A Harvard scientist tracking the interstellar visitor in our solar system has issued a warning about its move behind the sun on Tuesday.
The object, dubbed 3I/ATLAS, will be exactly on the opposite side of the sun relative to Earth, constituting a so-called `solar-conjunction,' tomorrow, which Avi Loeb said would be 'an opportune time for technological action.'
Loeb explained that in space travel, the best time to speed up or slow down a spacecraft is when it's closest to a large object, since firing the engine at that point, known as the Oberth effect, gives the biggest change in speed.

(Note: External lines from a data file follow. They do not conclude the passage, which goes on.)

(** C38: the counters, all updated under [stats_mutex], are exact when
    the process ends: [completed_tasks], [ran_on_ed], [sent_to_ec] and
    [total_latency_ms] are the sums over the ids of what the id's outcome
    adds (1 for an acknowledged image or a DROP, nothing for a failure
    before the reply), the local queue is empty and the helper was given
    one line [IMAGE\n] per id that failed before its reply or was refused. *)
Theorem sim_final_counters (total_requests : Z) (env : Z -> s_outcome) (s : sstate) :
  s_reachable total_requests env s -> s_final s = true ->
  s_completed s = zsum_with (fun t => c_of (env t)) (s_ids total_requests) /\
  s_ran s = zsum_with (fun t => r_of (env t)) (s_ids total_requests) /\
  s_sent s = zsum_with (fun t => t_of (env t)) (s_ids total_requests) /\
  s_total s = zsum_with (fun t => d_of (env t)) (s_ids total_requests) /\
  s_queue s = [] /\
  s_py_in s = replicate (Z.to_nat (zsum_with (fun t => q_of (env t)) (s_ids total_requests))) (s_IMAGE +s+ s_lf).
Proof.
  intros Hr Hf. pose proof (s_reachable_inv _ _ s Hr) as Hinv.
  pose proof Hinv as (_ & _ & (Hc & Hran & Ht & Hd & Hq & _ & Hpy) & _ & Hexit).
  apply andb_true_iff in Hf as [Hs He]. destruct (Hexit He) as [_ Hq0].
  assert (Hf : s_final s = true) by (unfold s_final; by rewrite Hs, He).
  pose proof (final_tally _ _ s _ _ _ Hinv Hf Hq) as Eq. rewrite Hq0 in Eq. cbn [List.length] in Eq.
  split_and!; try (eapply final_tally; eauto); [done|]. by rewrite Hpy, <- Eq, Nat2Z.id.
Qed.

(** C39: a granted request whose image file opens sends the REQ frame,
    the OK ack and then the whole image: the 4096-byte blocks of the
    [file.read] loop followed by the partial last block, each block
    non-empty and at most [IMG_BUF] = 4096 bytes, ceil(size/4096) of
    them, then shuts
    the socket down for writing. *)
Theorem sim_image_sent_whole (token_ed : Z) (bytes : string) (img : list Z) (done_bytes : string) (dur : Z) :
  String.length (recv_bytes 255 bytes) <> 0%nat -> starts_with "GRANT:" (recv_bytes 255 bytes) = true ->
  exists ok blocks,
    (s_local token_ed (SReply bytes (Some img) done_bytes dur)).1 =
      [SText (req_msg token_ed); SText ok] ++ (SBytes <$> blocks) ++ [SShutdown] /\
    List.concat blocks = img /\ Forall (fun b => 0 < List.length b <= IMG_BUF)%nat blocks /\
    List.length blocks = ((List.length img + (IMG_BUF - 1)) / IMG_BUF)%nat.
Proof.
  intros Hn Hg. cbn [s_local]. apply Nat.eqb_neq in Hn. rewrite Hn, Hg.
  assert (HB : (0 < IMG_BUF)%nat) by (unfold IMG_BUF; lia).
  destruct (sim_blocks_spec IMG_BUF (S (List.length img)) img) as (Hc & Hb & Hl); [done|nia|].
  destruct (String.length (recv_bytes 15 done_bytes) =? 0)%nat;
    (eexists _, _; split; [reflexivity|exact (conj Hc (conj Hb Hl))]).
Qed.

(** C40: the process cannot deadlock and cannot run forever: with
    [total_requests] an [int] and every duration below 2^31 ms (so the
    counter block never overflows), every run from the start has at most
    [8 * total_requests + 34] steps, and every state a run reaches can be
    driven on to the end, where the workers are joined and the feeder has
    exited. *)
Theorem sim_run_completes (total_requests : Z) (env : Z -> s_outcome) (evs : list s_event) (s : sstate) :
  total_requests <= INT_MAX -> (forall t, 0 <= d_of (env t) <= 2 ^ 31) ->
  s_run total_requests env s_init evs = Some s ->
  (List.length evs <= 8 * Z.to_nat total_requests + 34)%nat /\
  exists evs' s', s_run total_requests env s evs' = Some s' /\ s_final s' = true.
Proof.
  intros Hmax Hd H. pose proof (s_run_measure total_requests env _ _ _ (s_init_inv _ _) H) as Hm.
  unfold s_measure in Hm. cbn [s_init s_next s_workers s_queue s_stop s_py_exited] in Hm.
  change (sum_list_with w_weight (replicate s_thread_pool_size WIdle)) with 32%nat in Hm.
  cbn [List.length] in Hm.
  split; [lia|]. apply s_can_finish; [|done..].
  apply s_reachable_inv. exact (s_run_reachable_from _ _ _ _ _ H).
Qed.

Local Abbreviation sim_final := (default s_init (s_run 3 sim_env s_init sim_events)).

Lemma sim_final_reachable : s_reachable 3 sim_env sim_final.
Proof. apply (s_run_reachable_from 3 sim_env s_init _ sim_events). vm_compute. reflexivity. Qed.

Lemma sim_ids_run_once_witness :
  s_reachable 3 sim_env sim_final /\ s_final sim_final = true /\
  s_taken sim_final = s_ids 3 /\ s_finished sim_final ≡ₚ s_ids 3.
Proof.
  assert (s_final sim_final = true) as Hf by (vm_compute; reflexivity).
  split; [exact sim_final_reachable|]. split; [exact Hf|].
  exact (sim_ids_run_once 3 sim_env sim_final sim_final_reachable Hf).
Defined.

Lemma sim_final_counters_witness :
  s_reachable 3 sim_env sim_final /\ s_final sim_final = true /\
  s_completed sim_final = zsum_with (fun t => c_of (sim_env t)) (s_ids 3) /\
  s_ran sim_final = zsum_with (fun t => r_of (sim_env t)) (s_ids 3) /\
  s_sent sim_final = zsum_with (fun t => t_of (sim_env t)) (s_ids 3) /\
  s_total sim_final = zsum_with (fun t => d_of (sim_env t)) (s_ids 3) /\
  s_queue sim_final = [] /\
  s_py_in sim_final = replicate (Z.to_nat (zsum_with (fun t => q_of (sim_env t)) (s_ids 3))) (s_IMAGE +s+ s_lf).
Proof.
  assert (s_final sim_final = true) as Hf by (vm_compute; reflexivity).
  split; [exact sim_final_reachable|]. split; [exact Hf|].
  exact (sim_final_counters 3 sim_env sim_final sim_final_reachable Hf).
Defined.

Lemma sim_image_sent_whole_witness :
  String.length (recv_bytes 255 "GRANT:0") <> 0%nat /\ starts_with "GRANT:" (recv_bytes 255 "GRANT:0") = true /\
  exists ok blocks,
    (s_local 0 (SReply "GRANT:0" (Some [1; 2; 3]) "DONE" 50)).1 =
      [SText (req_msg 0); SText ok] ++ (SBytes <$> blocks) ++ [SShutdown] /\
    List.concat blocks = [1; 2; 3] /\ Forall (fun b => 0 < List.length b <= IMG_BUF)%nat blocks /\
    List.length blocks = ((List.length [1; 2; 3] + (IMG_BUF - 1)) / IMG_BUF)%nat.
Proof.
  assert (String.length (recv_bytes 255 "GRANT:0") <> 0%nat) as Hn by (vm_compute; discriminate).
  assert (starts_with "GRANT:" (recv_bytes 255 "GRANT:0") = true) as Hg by (vm_compute; reflexivity).
  split; [exact Hn|]. split; [exact Hg|].
  exact (sim_image_sent_whole 0 "GRANT:0" [1; 2; 3] "DONE" 50 Hn Hg).
Defined.

Lemma sim_run_completes_witness :
  3 <= INT_MAX /\ (forall t, 0 <= d_of (sim_env t) <= 2 ^ 31) /\
  s_run 3 sim_env s_init sim_events = Some sim_final /\
  (List.length sim_events <= 8 * Z.to_nat 3 + 34)%nat /\
  exists evs' s', s_run 3 sim_env sim_final evs' = Some s' /\ s_final s' = true.
Proof.
  assert (3 <= INT_MAX) as Hm by (unfold INT_MAX; lia).
  assert (forall t, 0 <= d_of (sim_env t) <= 2 ^ 31) as Hd.
  { intros t. unfold sim_env. destruct (t =? 0); [|destruct (t =? 1)]; vm_compute; split; discriminate. }
  assert (s_run 3 sim_env s_init sim_events = Some sim_final) as H by (vm_compute; reflexivity).
  split; [exact Hm|]. split; [exact Hd|]. split; [exact H|].
  exact (sim_run_completes 3 sim_env sim_events sim_final Hm Hd H).
Defined.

'If 3I/ATLAS is a massive mothership, it will likely continue along its original gravitational path and ultimately exit the Solar system,' the professor shared in a Sunday blog post.
'In that case, the Oberth maneuver might apply to the mini-probes it releases at perihelion towards Solar system planets.'
3I/ATLAS will reach its best window for such Oberth maneuvers just eight days after it slips behind the sun, which will put it the closest to the sun at about 126 million miles away, he added.
While Loeb has floated the idea that 3I/ATLAS could be of extraterrestrial origin, NASA has long maintained that the object is simply a comet from a distant galaxy.
'As of now, 3I/ATLAS appears most likely to be a natural comet,' Loeb shared on hist Medium post.
'But the remote possibility of an Oberth maneuver must be considered seriously as a black swan event with a small probability, because of its huge implications for humanity.'
The professor added that he has identified several anomalies that have suggested the object could be of alien origin.
The trajectory of 3I/ATLAS is aligned within five degrees of the ecliptic plane, which is the same plane in which the planets orbit the sun, he shared.
Unlike typical comets, it displayed a sunward jet, or anti-tail, that is not a mere optical illusion caused by viewing angle.
This stream of gas and dust is unusual because comet tails are typically pushed away from the sun by solar radiation and wind.
NASA's Hubble Space Telescope observed a similar phenomenon, capturing an extended glow aimed sunward in late July.
Loeb explained that the glow stretched roughly ten times longer than it was wide, forming what he described as the geometry of a jet directed at the sun, a pattern unlike any known comet.